Saved entries
◇ ◇ ◇ ◇
(** The loop [for index in 0..message.transfer_count] of [send]. *)
Fixpoint move_transfers (table : HandleTable.t) (registry : ObjectRegistry.t)
  (transfers : list (option HandleDisposition.t)) (tokens : list (option TransferToken.t))
  (indices : list nat)
  : Exec (Result (list (option TransferToken.t)) ChannelError.t * HandleTable.t) :=
  match indices with
  | [] => Ret (Ok tokens, table)
  | i :: indices =>
      let! entry := index transfers i in
      match entry with
      | None => Ret (Err ChannelError.ObjectStale, table)
      | Some d =>
          match HandleTable.begin_move table registry (HandleDisposition.source d)
                  (HandleDisposition.rights d) with
          | (Err e, table) => Ret (Err (ChannelError.from e), table)
          | (Ok token, table) =>
              let! tokens := store tokens i (Some token) in
              move_transfers table registry transfers tokens indices
          end
      end
  end.

Definition receiver_endpoint (self : t) (endpoint_object : ObjectId.t) : ObjectId.t :=
  if decide (endpoint_object = endpoint_a self) then endpoint_b self else endpoint_a self.

Definition send (self : t) (registry : ObjectRegistry.t) (sender : Process.t)
  (endpoint : Handle.t) (message : OutgoingMessage.t) (waiters : WaitRegistry.t)
  : Exec (Result unit ChannelError.t * t * Process.t * WaitRegistry.t) :=
  match HandleTable.require (Process.handles sender) registry endpoint
          ObjectKind.ChannelEndpoint Rights.WRITE with
  | Err e => Ret (Err (ChannelError.from e), self, sender, waiters)
  | Ok endpoint_object =>
  match queue_for_sender self endpoint_object with
  | Err e => Ret (Err e, self, sender, waiters)
  | Ok queue_index =>
  let! queue := index (queues self) queue_index in
  if decide (Queue.length queue = MAX_QUEUE)
  then Ret (Err ChannelError.QueueFull, self, sender, waiters)
  else
  let transfers := OutgoingMessage.transfers message in
  let count := OutgoingMessage.transfer_count message in
  let! checked := check_transfers (Process.handles sender) registry transfers (seq 0 count) in
  match checked with
  | Err e => Ret (Err e, self, sender, waiters)
  | Ok _ =>
  let! (moved, table) := move_transfers (Process.handles sender) registry transfers
                           (replicate MAX_TRANSFER_HANDLES None) (seq 0 count) in
  let sender := Process.set_handles sender table in
  match moved with
  | Err e => Ret (Err e, self, sender, waiters)
  | Ok tokens =>
  let queued := QueuedMessage.mk (Process.id sender) (OutgoingMessage.header message)
                  (OutgoingMessage.payload message) (OutgoingMessage.payload_len message)
                  tokens count in
  let! (result, queue) := Queue.push queue queued in
  let! qs := store (queues self) queue_index queue in
  Ret (result, set_queues self qs, sender,
       if is_ok result
       then (WaitRegistry.notify waiters (receiver_endpoint self endpoint_object)
               Signals.READABLE).2
       else waiters)
  end
  end
  end
  end.
(* ===== verification/Events.v ===== *)
(** * Events, timers and waiting (kernel/src/ipc.rs, [WaitSource] to the end)

    Wait items over channels, events and timers, [wait_many], and the
    operations of a process on its events and timers. *)

From stdpp Require Import prelude.
From S2P Require Import Prelude Handles WaitRegistry Channel.

Local Open Scope N_scope.
Local Open Scope nagi_scope.

Module Event.
Record t := mk { object : ObjectId.t; signaled : bool }.

Definition new (object : ObjectId.t) : t := mk object false.

Definition signal (self : t) (waiters : WaitRegistry.t) : t * WaitRegistry.t :=
  (mk (object self) true, (WaitRegistry.notify waiters (object self) Signals.SIGNALED).2).

Definition clear (self : t) : t := mk (object self) false.
End Event.

Module Timer.
Record t := mk { object : ObjectId.t; deadline : option N; fired : bool }.

Definition new (object : ObjectId.t) : t := mk object None false.

Definition arm (self : t) (now duration : N) : Result unit WaitError.t * t :=
  match u64_checked_add now duration with
  | None => (Err WaitError.TooMany, self)
  | Some d => (Ok tt, mk (object self) (Some d) false)
  end.

(** [self.deadline.is_some_and(|deadline| now >= deadline)] *)
Definition expired (self : t) (now : N) : bool :=
  match deadline self with Some d => bool_decide (d <= now) | None => false end.

Definition poll (self : t) (now : N) (waiters : WaitRegistry.t) : t * WaitRegistry.t :=
  if negb (fired self) && expired self now
  then (mk (object self) (deadline self) true,
        (WaitRegistry.notify waiters (object self) Signals.FIRED).2)
  else (self, waiters).
End Timer.

Module WaitSource.
Inductive t :=
| Channel (channel : ChannelPair.t) (object : ObjectId.t)
| Event (event : Event.t)
| Timer (timer : Timer.t) (now : N).
End WaitSource.

Module WaitItem.
Record t := mk {
  source : WaitSource.t;
  object : ObjectId.t;
  interests : Signals.t;
  observed : Signals.t
}.

Definition channel (channel : ChannelPair.t) (object : ObjectId.t) (interests : Signals.t) : t :=
  mk (WaitSource.Channel channel object) object interests Signals.empty.

Definition event (event : Event.t) (interests : Signals.t) : t :=
  mk (WaitSource.Event event) (Event.object event) interests Signals.empty.

Definition timer (timer : Timer.t) (now : N) (interests : Signals.t) : t :=
  mk (WaitSource.Timer timer now) (Timer.object timer) interests Signals.empty.

Definition refresh (self : t) : Exec t :=
  let! observed :=
    match source self with
    | WaitSource.Channel channel object =>
        let! signals := ChannelPair.readiness channel object in
        Ret (match signals with Ok s => s | Err _ => Signals.empty end)
    | WaitSource.Event event =>
        Ret (if Event.signaled event then Signals.SIGNALED else Signals.empty)
    | WaitSource.Timer timer now =>
        Ret (if Timer.fired timer || Timer.expired timer now
             then Signals.FIRED else Signals.empty)
    end in
  Ret (mk (source self) (object self) (interests self) observed).

(** [item.observed.intersects(item.interests)] *)
Definition satisfied (self : t) : bool := Signals.intersects (observed self) (interests self).

Definition is_ready (self : t) : Exec (bool * t) :=
  let! self := refresh self in Ret (satisfied self, self).

(** A channel item looks at a pair with both its queues. *)
Definition source_ok (self : t) : Prop :=
  match source self with
  | WaitSource.Channel channel _ => length (ChannelPair.queues channel) = 2%nat
  | _ => True
  end.
End WaitItem.

(** [for item in items.iter_mut() { item.refresh(); }] *)
Fixpoint refresh_all (items : list WaitItem.t) : Exec (list WaitItem.t) :=
  match items with
  | [] => Ret []
  | item :: items =>
      let! item := WaitItem.refresh item in
      let! items := refresh_all items in
      Ret (item :: items)
  end.

(** [items.iter().enumerate().find(..)] *)
Definition find_ready (items : list WaitItem.t) : option (nat * WaitItem.t) :=
  list_find (fun item => WaitItem.satisfied item = true) items.

(** What [WaitRegistry::register] reads of an item. *)
Definition interest_of (item : WaitItem.t) : ObjectId.t * Signals.t :=
  (WaitItem.object item, WaitItem.interests item).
◇ ◇ ◇ ◇
• How to complete this task
Will you return exactly the lines above from the one with "let! queue := index" down to the one with "match moved with", counting both as part of the range?

• Task output
  let! queue := index (queues self) queue_index in
  if decide (Queue.length queue = MAX_QUEUE)
  then Ret (Err ChannelError.QueueFull, self, sender, waiters)
  else
  let transfers := OutgoingMessage.transfers message in
  let count := OutgoingMessage.transfer_count message in
  let! checked := check_transfers (Process.handles sender) registry transfers (seq 0 count) in
  match checked with
  | Err e => Ret (Err e, self, sender, waiters)
  | Ok _ =>
  let! (moved, table) := move_transfers (Process.handles sender) registry transfers
                           (replicate MAX_TRANSFER_HANDLES None) (seq 0 count) in
  let sender := Process.set_handles sender table in
  match moved with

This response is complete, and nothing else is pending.